TASK BRIEF ▸
Your answer should hold only the line containing "until the next, whatever" and each line that follows it in the listing, copied exactly.
[Opening RECORDS section]
(* ===== verification/TimersThm.v ===== *)
(** * Retransmission of the handshake ends

    The retransmit timer tries the handshake again until the attempts are used
    up, and then gives up: it drops the staged packets and stays disarmed. *)

From stdpp Require Import base numbers list gmap.
From Stdlib Require Import ZArith Lia.
From S2P Require Import Prelude NoiseTypes Crypto Replay RateLimiter Tai64n AllowedIPs Obf DeviceTypes Messages Noise NoiseRun Timers Cookie Packet Send Receive Lifecycle Stable.

(** The counters of the attempts of [p] are the same. *)
Definition sameTries (p : nat) (d d' : Device) : Prop :=
  handshakeAttempts (timersOf d' p) = handshakeAttempts (timersOf d p) /\
  maxHandshakeAttempts (timersOf d' p) = maxHandshakeAttempts (timersOf d p).

#[global] Instance sameTries_preorder p : PreOrder (sameTries p).
Proof. unfold sameTries. split; [by intros d|]. intros d1 d2 d3 [] []. split; congruence. Qed.

Lemma tries_peers p d d' : peerStore d' = peerStore d -> sameTries p d d'.
Proof. intros H. unfold sameTries, timersOf, peerOf. by rewrite H. Qed.

Lemma tries_modPeer p q f d :
  (forall P, handshakeAttempts (timers (f P)) = handshakeAttempts (timers P) /\
             maxHandshakeAttempts (timers (f P)) = maxHandshakeAttempts (timers P)) -> sameTries p d (modPeer q f d).
Proof.
  intros H. unfold sameTries, timersOf. rewrite peerOf_modPeer. destruct (decide (p = q)) as [->|]; [|done]. apply H.
Qed.

Ltac solve_tries := first [ by apply tries_peers | apply tries_modPeer; by intros ? ].

Section Tries.
Context `{C : Crypto} `{N : Entropy} `{B : Bind}.

Lemma pickSecondsOr_tries p r x d : sameTries p d (pickSecondsOr r x d).2.
Proof. unfold pickSecondsOr. destruct (rangeIsZero r); solve_tries. Qed.

Lemma junkLoop_tries p n jmin jmax d : sameTries p d (junkLoop n jmin jmax d).2.
Proof.
  revert d. induction n as [|n IH]; intros d; cbn [junkLoop]; [done|].
  assert (H1 : sameTries p d (fastrandnD (u32 (jmax - jmin)) d).2) by solve_tries. destruct (fastrandnD _ d) as [z d1].
  assert (H2 : sameTries p d1 (readRandom (Z.to_nat (u32 (jmin + z))) d1).2) by solve_tries. destruct (readRandom _ d1) as [bs d2].
  specialize (IH d2). destruct (junkLoop n jmin jmax d2). cbn [snd] in *.
  etransitivity; [exact H1|]. etransitivity; [exact H2|exact IH].
Qed.

Lemma ipacketBufs_tries p ips : keeps (sameTries p) (ipacketBufs ips).
Proof.
  induction ips as [|[c|] ips IH]; intros d; cbn [ipacketBufs]; [done| |apply IH].
  destruct (obfuscated _ _ _ _) as [[buf pos]|]; [|done].
  transitivity (d <| drawn := pos |>); [solve_tries|].
  apply (keeps_bind (sameTries p) (ipacketBufs ips)); [apply IH|]. by intros bufs d'.
Qed.

Lemma newIndexLoop_tries p fuel q : keeps (sameTries p) (newIndexLoop fuel q).
Proof.
  induction fuel as [|fuel IH]; intros d; cbn [newIndexLoop]; [done|].
  assert (H : sameTries p d (randWord d).2) by solve_tries. destruct (randWord d) as [x d1]. cbn [snd] in H.
  destruct (indexTable d1 !! x); etransitivity; [exact H|apply IH|exact H|solve_tries].
Qed.

Lemma traversal_tries p q d : sameTries p d (timersAnyAuthenticatedPacketTraversal q d).
Proof.
  unfold timersAnyAuthenticatedPacketTraversal. destruct (_ && _); [|done].
  assert (H : sameTries p d (pickOne (persistentKeepaliveInterval (peerOf d q)) d).2) by solve_tries.
  destruct (pickOne _ d) as [v d1]. etransitivity; [exact H|]. solve_tries.
Qed.

Lemma initiated_tries p q d : sameTries p d (timersHandshakeInitiated q d).
Proof.
  unfold timersHandshakeInitiated, retransmitHandshakeTimeout. destruct (timersActive q d); [|done].
  pose proof (pickSecondsOr_tries p (rekeyTimeoutSec (timings d)) RekeyTimeout d) as H1. destruct (pickSecondsOr _ _ d) as [t d1].
  assert (H2 : sameTries p d1 (jitter d1).2) by solve_tries. destruct (jitter d1) as [j d2].
  etransitivity; [exact H1|]. etransitivity; [exact H2|]. solve_tries.
Qed.

Lemma SendBuffers_tries p q bufs d : sameTries p d (SendBuffers q bufs d).2.
Proof.
  unfold SendBuffers. destruct (isClosed d); [done|]. destruct (epVal _) as [ep|]; [|done].
  set (d1 := if clearSrcOnTx _ then _ else _).
  assert (H : sameTries p d d1) by (unfold d1; destruct (clearSrcOnTx _); solve_tries).
  etransitivity; [exact H|]. unfold bindSend. destruct (sendResult _ _ _); cbn [snd].
  - transitivity (d1 <| sent ::= (fun l => l ++ [(ep, bufs)]) |>); solve_tries.
  - solve_tries.
Qed.

Lemma peerRandomTrailer_tries p q n d : sameTries p d (peerRandomTrailer q n d).2.
Proof. unfold peerRandomTrailer. destruct_ifs; solve_tries. Qed.

Lemma peerAddMacs_tries p q msg d : sameTries p d (peerAddMacs q msg d).2.
Proof. unfold peerAddMacs. destruct (AddMacs _ _ _) as [packet g]. solve_tries. Qed.

Ltac kb := apply keeps_bind; [apply _| |intros ?].
Ltac ksimple := first [ apply keeps_mod; intros ?; solve_tries
                      | apply (gets_keeps (sameTries _))
                      | apply liftD_keeps; intros ?; solve_tries
                      | match goal with |- context [orErr ?o _] => destruct o; intros ?; reflexivity end
                      | intros ?; reflexivity ].

Lemma CreateMessageInitiation_tries p q : keeps (sameTries p) (CreateMessageInitiation q).
Proof.
  unfold CreateMessageInitiation. do 7 (kb; [ksimple|]). cbv zeta. do 4 (kb; [ksimple|]). destruct (KDF2 _ _) as [ck key].
  do 4 (kb; [ksimple|]). destruct (isZero _); [ksimple|]. destruct (KDF2 _ _) as [ck' key'].
  do 4 (kb; [ksimple|]). kb; [apply newIndexLoop_tries|]. do 3 (kb; [ksimple|]). ksimple.
Qed.

Lemma SendHandshakeInitiation_tries p q : keeps (sameTries p) (SendHandshakeInitiation q true).
Proof.
  unfold SendHandshakeInitiation. kb; [ksimple|]. do 2 (kb; [ksimple|]).
  match goal with |- keeps _ (if ?b then _ else _) => destruct b end; [ksimple|].
  kb; [ksimple|]. kb; [apply CreateMessageInitiation_tries|]. kb; [ksimple|]. kb; [apply ipacketBufs_tries|].
  kb; [apply liftD_keeps; intros d; apply junkLoop_tries|]. kb; [ksimple|].
  kb; [apply liftD_keeps; intros d; apply peerRandomTrailer_tries|]. kb; [ksimple|].
  kb; [apply liftD_keeps; intros d; apply peerAddMacs_tries|].
  kb; [apply keeps_mod; intros d; apply traversal_tries|].
  kb; [apply keeps_mod; intros d; unfold timersAnyAuthenticatedPacketSent; destruct (timersActive _ _); solve_tries|].
  do 2 (kb; [ksimple|]). intros d. match goal with |- context [SendBuffers q ?bufs d] => pose proof (SendBuffers_tries p q bufs d) as H;
    destruct (SendBuffers q bufs d) as [r d1] end. etransitivity; [exact H|apply initiated_tries].
Qed.

(** ** Firings of the retransmit timer *)

(** [firings p n d d']: from [d] to [d'] the retransmit timer of [p] fired [n]
    times.  In between anything may happen that does not reset the attempts: packets
    come and go, timers are armed again. *)
Inductive firings (p : nat) : nat -> Device -> Device -> Prop :=
  | noFiring d d' : sameTries p d d' -> firings p 0 d d'
  | nextFiring n d d1 d2 d' :
      firings p n d d1 -> fireRetransmitHandshake p d1 = Some d2 -> duration (retransmitHandshake (timersOf d1 p)) <> 0 ->
      sameTries p d2 d' -> firings p (S n) d d'.

Definition attempts (p : nat) (d : Device) : Z := handshakeAttempts (timersOf d p).
Definition maxAttempts (p : nat) (d : Device) : Z := maxHandshakeAttempts (timersOf d p).

(** The packets are dropped, nothing is sent and the timer is disarmed. *)
Definition gaveUp (p : nat) (d d' : Device) : Prop :=
  staged (peerOf d' p) = [] /\ sent d' = sent d /\ deadline (retransmitHandshake (timersOf d' p)) = None.

Lemma timersOf_modTimers p f d : timersOf (modTimers p f d) p = f (timersOf d p).
Proof. unfold timersOf, modTimers. by rewrite peerOf_modPeer_eq. Qed.

Lemma modTimers_tries p f d :
  (forall t, handshakeAttempts (f t) = handshakeAttempts t /\ maxHandshakeAttempts (f t) = maxHandshakeAttempts t) ->
  sameTries p d (modTimers p f d).
Proof. intros H. unfold sameTries. rewrite timersOf_modTimers. apply H. Qed.

Lemma expired_retry p d :
  attempts p d <= maxAttempts p d ->
  attempts p (expiredRetransmitHandshake p d) = u32 (attempts p d + 1) /\
  maxAttempts p (expiredRetransmitHandshake p d) = maxAttempts p d.
Proof.
  intros H. unfold expiredRetransmitHandshake. fold (attempts p d) (maxAttempts p d).
  replace (maxAttempts p d <? attempts p d) with false by (symmetry; apply Z.ltb_ge; lia).
  set (d1 := modTimers p _ d).
  assert (H1 : sameTries p d1 (markEndpointSrcForClearing p d1)).
  { unfold markEndpointSrcForClearing. destruct (epVal _); solve_tries. }
  assert (H2 : sameTries p d1 (SendHandshakeInitiation p true (markEndpointSrcForClearing p d1)).2).
  { etransitivity; [exact H1|apply SendHandshakeInitiation_tries]. }
  destruct H2 as [Ha Hm]. unfold attempts, maxAttempts. rewrite Ha, Hm. unfold d1. by rewrite timersOf_modTimers.
Qed.

Lemma expired_giveup p d :
  maxAttempts p d < attempts p d -> deadline (retransmitHandshake (timersOf d p)) = None ->
  gaveUp p d (expiredRetransmitHandshake p d) /\ sameTries p d (expiredRetransmitHandshake p d).
Proof.
  intros H Hd. unfold expiredRetransmitHandshake. fold (attempts p d) (maxAttempts p d).
  replace (maxAttempts p d <? attempts p d) with true by (symmetry; apply Z.ltb_lt; lia).
  set (d1 := if timersActive p d then _ else d).
  assert (H1 : sent d1 = sent d /\ deadline (retransmitHandshake (timersOf d1 p)) = None /\ sameTries p d d1).
  { unfold d1. destruct (timersActive p d); [|done]. rewrite timersOf_modTimers. split; [done|]. split; [done|by apply modTimers_tries]. }
  destruct H1 as (Hs & Hd1 & Ht). set (d2 := FlushStagedPackets p d1).
  assert (H2 : staged (peerOf d2 p) = [] /\ timersOf d2 p = timersOf d1 p).
  { unfold d2, FlushStagedPackets, timersOf. by rewrite peerOf_modPeer_eq. }
  destruct H2 as [Hf Ht2].
  assert (Hg : gaveUp p d d2) by (repeat split; [done|exact Hs|by rewrite Ht2]).
  assert (Ht' : sameTries p d d2) by (unfold sameTries in *; by rewrite Ht2).
  destruct (_ && _); [|by split]. destruct Hg as (G1 & G2 & G3). split.
  - unfold gaveUp. rewrite timersOf_modTimers. repeat split; [|exact G2|exact G3]. unfold modTimers. by rewrite peerOf_modPeer_eq.
  - etransitivity; [exact Ht'|by apply modTimers_tries].
Qed.

(** One firing: a retry, giving up, or nothing when the armed duration was zero. *)
Lemma fire_cases p d d' :
  fireRetransmitHandshake p d = Some d' ->
  (duration (retransmitHandshake (timersOf d p)) = 0 /\ sameTries p d d' /\ deadline (retransmitHandshake (timersOf d' p)) = None) \/
  (duration (retransmitHandshake (timersOf d p)) <> 0 /\
   if maxAttempts p d <? attempts p d then gaveUp p d d' /\ sameTries p d d'
   else attempts p d' = u32 (attempts p d + 1) /\ maxAttempts p d' = maxAttempts p d).
Proof.
  unfold fireRetransmitHandshake, fire. destruct (deadline _); [|done]. destruct (_ <=? _); [|done].
  unfold timerFire. destruct (Z.eqb_spec (duration (retransmitHandshake (timersOf d p))) 0) as [E|E].
  - intros [= <-]. left. rewrite timersOf_modTimers. split; [done|]. split; [by apply modTimers_tries|done].
  - set (d1 := modTimers p _ d). intros [= <-]. right. split; [done|].
    assert (Ht : timersOf d1 p = timersOf d p <| retransmitHandshake := mkTimer 0 None |>) by apply timersOf_modTimers.
    assert (Ha : attempts p d1 = attempts p d /\ maxAttempts p d1 = maxAttempts p d) by (unfold attempts, maxAttempts; by rewrite Ht).
    destruct Ha as [Ha Hm]. destruct (Z.ltb_spec (maxAttempts p d) (attempts p d)).
    + destruct (expired_giveup p d1) as [[G1 [G2 G3]] G4]; [lia|by rewrite Ht|].
      split; [by split|]. transitivity d1; [by apply modTimers_tries|done].
    + destruct (expired_retry p d1) as [R1 R2]; [lia|]. by rewrite R1, R2, Ha, Hm.
Qed.

Lemma fire_armed p d d' :
  fireRetransmitHandshake p d = Some d' -> duration (retransmitHandshake (timersOf d p)) <> 0 ->
  if maxAttempts p d <? attempts p d then gaveUp p d d' /\ sameTries p d d'
  else attempts p d' = u32 (attempts p d + 1) /\ maxAttempts p d' = maxAttempts p d.
Proof. intros [[Hz _]|[_ Hc]]%fire_cases Hd; [by destruct Hd|exact Hc]. Qed.

Lemma firings_inv p n d d' :
  attempts p d = 0 -> 0 <= maxAttempts p d < 2 ^ 32 - 1 -> firings p n d d' ->
  maxAttempts p d' = maxAttempts p d /\ attempts p d' = Z.min (Z.of_nat n) (maxAttempts p d + 1).
Proof.
  intros H0 Hm. induction 1 as [d d' [Ha Hx]|n d d1 d2 d' _ IH Hf Hd [Ha Hx]]; unfold attempts, maxAttempts in *; rewrite Ha, Hx.
  - split; [done|lia].
  - destruct (IH H0 Hm) as [IM IC]. pose proof (fire_armed p d1 d2 Hf Hd) as Hc. unfold attempts, maxAttempts in Hc. rewrite IM, IC in Hc.
    destruct (Z.ltb_spec (maxHandshakeAttempts (timersOf d p)) (Z.min (Z.of_nat n) (maxHandshakeAttempts (timersOf d p) + 1))).
    + destruct Hc as [_ [-> ->]]. split; [done|lia].
    + destruct Hc as [-> ->]. split; [done|]. unfold u32. rewrite Z.mod_small; lia.
Qed.

(** C32: retransmission of the handshake ends.  From a reset of the attempts on and
    until the next, whatever else happens meanwhile and however the initiations
    fare, the first [max + 1] firings of the peer's retransmit timer count up the
    attempts, and every further one gives up: the staged packets are dropped,
    nothing is sent, and the timer is disarmed. *)
Theorem retransmission_ends p n d d1 d2 :
  attempts p d = 0 -> 0 <= maxAttempts p d < 2 ^ 32 - 1 ->
  firings p n d d1 -> fireRetransmitHandshake p d1 = Some d2 -> duration (retransmitHandshake (timersOf d1 p)) <> 0 ->
  (Z.of_nat n <= maxAttempts p d -> attempts p d2 = Z.of_nat n + 1) /\
  (maxAttempts p d < Z.of_nat n -> gaveUp p d1 d2).
Proof.
  intros H0 Hm Hn Hf Hd. destruct (firings_inv p n d d1 H0 Hm Hn) as [IM IC]. pose proof (fire_armed p d1 d2 Hf Hd) as Hc.
  rewrite IM, IC in Hc. split; intros Hx.
  - rewrite (proj2 (Z.ltb_ge _ _)) in Hc by lia. destruct Hc as [-> _]. unfold u32. rewrite Z.mod_small; lia.
  - rewrite (proj2 (Z.ltb_lt _ _)) in Hc by lia. apply Hc.
Qed.

End Tries.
[Closing RECORDS section]
ANSWER TO THE PROBLEM ▸
    until the next, whatever else happens meanwhile and however the initiations
    fare, the first [max + 1] firings of the peer's retransmit timer count up the
    attempts, and every further one gives up: the staged packets are dropped,
    nothing is sent, and the timer is disarmed. *)
Theorem retransmission_ends p n d d1 d2 :
  attempts p d = 0 -> 0 <= maxAttempts p d < 2 ^ 32 - 1 ->
  firings p n d d1 -> fireRetransmitHandshake p d1 = Some d2 -> duration (retransmitHandshake (timersOf d1 p)) <> 0 ->
  (Z.of_nat n <= maxAttempts p d -> attempts p d2 = Z.of_nat n + 1) /\
  (maxAttempts p d < Z.of_nat n -> gaveUp p d1 d2).
Proof.
  intros H0 Hm Hn Hf Hd. destruct (firings_inv p n d d1 H0 Hm Hn) as [IM IC]. pose proof (fire_armed p d1 d2 Hf Hd) as Hc.
  rewrite IM, IC in Hc. split; intros Hx.
  - rewrite (proj2 (Z.ltb_ge _ _)) in Hc by lia. destruct Hc as [-> _]. unfold u32. rewrite Z.mod_small; lia.
  - rewrite (proj2 (Z.ltb_lt _ _)) in Hc by lia. apply Hc.
Qed.

End Tries.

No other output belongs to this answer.